The mid-1900s was a pivotal moment in reforming mental health treatment and care in American Psychiatry. This movement becomes particularly clear when examining the championing work of two women, Dr. Thelma V. Owen and Dr. M. G. Stemmermann, at a rural mental health facility located in Huntington, WV: Owen Clinic Institute. My research seeks to connect their works, both published and unpublished, to the anonymous writings of their patients to convey a full perspective on the stigma of treatment and mental illness at the time and how the Clinic utilized “home-like care” as opposed to traditional state hospitals of the time.

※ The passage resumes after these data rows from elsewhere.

(** X4: every record the extractor produces, for whatever section at
    whatever time, has a non-empty path, the extension and the base name of
    that path, a non-empty base name, and at most one of the flags
    tooLarge, notInline and isNewFile set. *)
Theorem processDiff_record_invariant (file : Live) (t : nat) (diff : DiffHunk) :
  value (processDiff file t) = Some diff ->
  JS.nonEmpty (Hunk.filePath diff) = true
  /\ Hunk.extension diff = getFileExtension (Hunk.filePath diff)
  /\ Hunk.baseName diff = getBaseName (Hunk.filePath diff)
  /\ JS.nonEmpty (Hunk.baseName diff) = true
  /\ flagsSet diff <= 1.
Proof.
  intros H. pose proof (processDiff_wellFormed file t) as W.
  cbv beta in W. rewrite H in W. destruct W as (Hp & He & Hb & Hf).
  repeat split; try assumption.
  rewrite Hb.
  destruct (getBaseName_cases (Hunk.filePath diff)) as [E|(_ & Hn & _)].
  - now rewrite E.
  - exact Hn.
Qed.

Lemma processDiff_record_invariant_witness :
  exists diff,
    value (processDiff Sample.lazySection 0) = Some diff
    /\ Hunk.baseName diff = "big.sql" /\ flagsSet diff <= 1.
Proof.
  eexists. split; [vm_compute; reflexivity|].
  split; [reflexivity|].
  eapply (processDiff_record_invariant Sample.lazySection 0).
  vm_compute. reflexivity.
Defined.

Section MoreExtractor.
Variable file : Live.
Variable t : nat.

(** A section without a usable path link. *)
Lemma processDiff_skip :
  hasPath (file t) = false ->
  processDiff file t =
    {| value := None; finish := t; calls := [Query (Dom.css selPathLink)] |}.
Proof.
  unfold hasPath, pathOf. intros H.
  unfold processDiff. probe_step.
  destruct (Dom.querySelector selPathLink (file t)) as [link|]; cbn [option_map].
  - rewrite H. reflexivity.
  - reflexivity.
Qed.

Variable link : Dom.Element.
Hypothesis Hlink : Dom.querySelector selPathLink (file t) = Some link.
Hypothesis Hpath : JS.nonEmpty (pathOf link) = true.
Hypothesis Hbinary : Dom.querySelector selBinary (file t) = None.
Hypothesis Hnew : value (isNewFile file t) = false.

(** The part that every run on a section that is neither skipped, binary
    nor new begins with. *)
Lemma processDiff_not_new :
  processDiff file t =
    after ([Query (Dom.css selPathLink); Query (Dom.css selBinary)]
             ++ calls (isNewFile file t) ++ lineCalls)
      ((if isEmpty (Dom.querySelectorAll selDeletion (file t))
           && isEmpty (Dom.querySelectorAll selAddition (file t))
        then
          bind (tryLoadLargeDiff file) (fun loadResult =>
          bind (querySelectorAll selDeletion file) (fun beforeBlocks =>
          bind (querySelectorAll selAddition file) (fun afterBlocks =>
          bind (textContentOf file) (fun txt =>
            ret (Some (Hunk.mk (linesOf beforeBlocks) (linesOf afterBlocks) (pathOf link)
                         (getFileExtension (pathOf link)) (getBaseName (pathOf link))
                         (Some (isTooLarge loadResult
                                && (JS.includes tooLargeToDisplay (JS.toLowerCase txt)
                                    || JS.includes tooLargeToRender (JS.toLowerCase txt))))
                         (Some (isNotInline loadResult)) (Some false)))))))
        else
          ret (Some (Hunk.mk (linesOf (Dom.querySelectorAll selDeletion (file t)))
                       (linesOf (Dom.querySelectorAll selAddition (file t))) (pathOf link)
                       (getFileExtension (pathOf link)) (getBaseName (pathOf link))
                       (Some false) (Some false) (Some false)))) t).
Proof.
  unfold processDiff, isBinaryFile. probe_step.
  rewrite Hlink. cbn [option_map]. fold (pathOf link). rewrite Hpath. cbn [negb].
  do 2 probe_step. rewrite Hbinary. probe_simpl.
  probe_step. rewrite Hnew, (proj1 (isNewFile_quiet file t)).
  do 2 probe_step.
  rewrite !after_after. unfold lineCalls.
  cbn [app]. rewrite <- !app_assoc. reflexivity.
Qed.

(** Marked lines are there from the start. *)
Lemma processDiff_plain :
  hasLines (file t) = true ->
  processDiff file t =
    {| value := Some (Hunk.mk (linesOf (Dom.querySelectorAll selDeletion (file t)))
                        (linesOf (Dom.querySelectorAll selAddition (file t))) (pathOf link)
                        (getFileExtension (pathOf link)) (getBaseName (pathOf link))
                        (Some false) (Some false) (Some false));
       finish := t;
       calls := [Query (Dom.css selPathLink); Query (Dom.css selBinary)]
                ++ calls (isNewFile file t) ++ lineCalls |}.
Proof.
  intros Hl. rewrite processDiff_not_new.
  unfold hasLines in Hl.
  destruct (isEmpty (Dom.querySelectorAll selDeletion (file t))),
           (isEmpty (Dom.querySelectorAll selAddition (file t)));
    try discriminate; cbn [andb]; unfold after; cbn [ret value finish calls];
    now rewrite app_nil_r.
Qed.

(** No marked lines at the start: the load-diff sub-protocol runs, and the
    lines and the text are read when it is over. *)
Lemma processDiff_loads :
  hasLines (file t) = false ->
  let load := tryLoadLargeDiff file t in
  let now := file (finish load) in
  processDiff file t =
    {| value := Some (Hunk.mk (linesOf (Dom.querySelectorAll selDeletion now))
                        (linesOf (Dom.querySelectorAll selAddition now)) (pathOf link)
                        (getFileExtension (pathOf link)) (getBaseName (pathOf link))
                        (Some (isTooLarge (value load) && saysTooLarge now))
                        (Some (isNotInline (value load))) (Some false));
       finish := finish load;
       calls := [Query (Dom.css selPathLink); Query (Dom.css selBinary)]
                ++ calls (isNewFile file t) ++ lineCalls
                ++ calls load ++ lineCalls |}.
Proof.
  intros Hl load now. rewrite processDiff_not_new.
  unfold hasLines in Hl.
  destruct (isEmpty (Dom.querySelectorAll selDeletion (file t))),
           (isEmpty (Dom.querySelectorAll selAddition (file t)));
    try discriminate; cbn [andb].
  do 4 probe_step. fold load. fold now.
  unfold after, saysTooLarge, lineCalls. cbn [ret value finish calls].
  rewrite app_nil_r, <- !app_assoc. reflexivity.
Qed.

End MoreExtractor.

(* ================================================================== *)
(** ** More on the load-diff sub-protocol *)

Lemma sleptMs_app (cs cs' : list HostCall) :
  sleptMs (cs ++ cs') = sleptMs cs + sleptMs cs'.
Proof. unfold sleptMs. now rewrite map_app, list_sum_app. Qed.

Lemma clickedLabels_app (cs cs' : list HostCall) :
  clickedLabels (cs ++ cs') = clickedLabels cs ++ clickedLabels cs'.
Proof. unfold clickedLabels. now rewrite flat_map_app. Qed.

My research also sheds light on the specific hardships they faced in their work simply because they were women in their field.

By utilizing the 14 volumes of the Longview newsletter written by the patients of Owen Clinic Institute from Marshall’s Special Collections, my research will expand the previous work by giving a unique insight into patient life, treatment styles, and rural community beliefs regarding mental illness at the time. Combined with the independently published work of Dr. Owen and Dr. Stemmermann, Trends in Psychiatry (vol. 1-3), containing their various speeches and works identifying the lacking mental health care in the region and how they proposed to change it, I can give both sides of the research and convey the effects of their implemented treatment and activism. This paper will interest students and faculty from many disciplines, including history, psychology, and women’s and gender studies.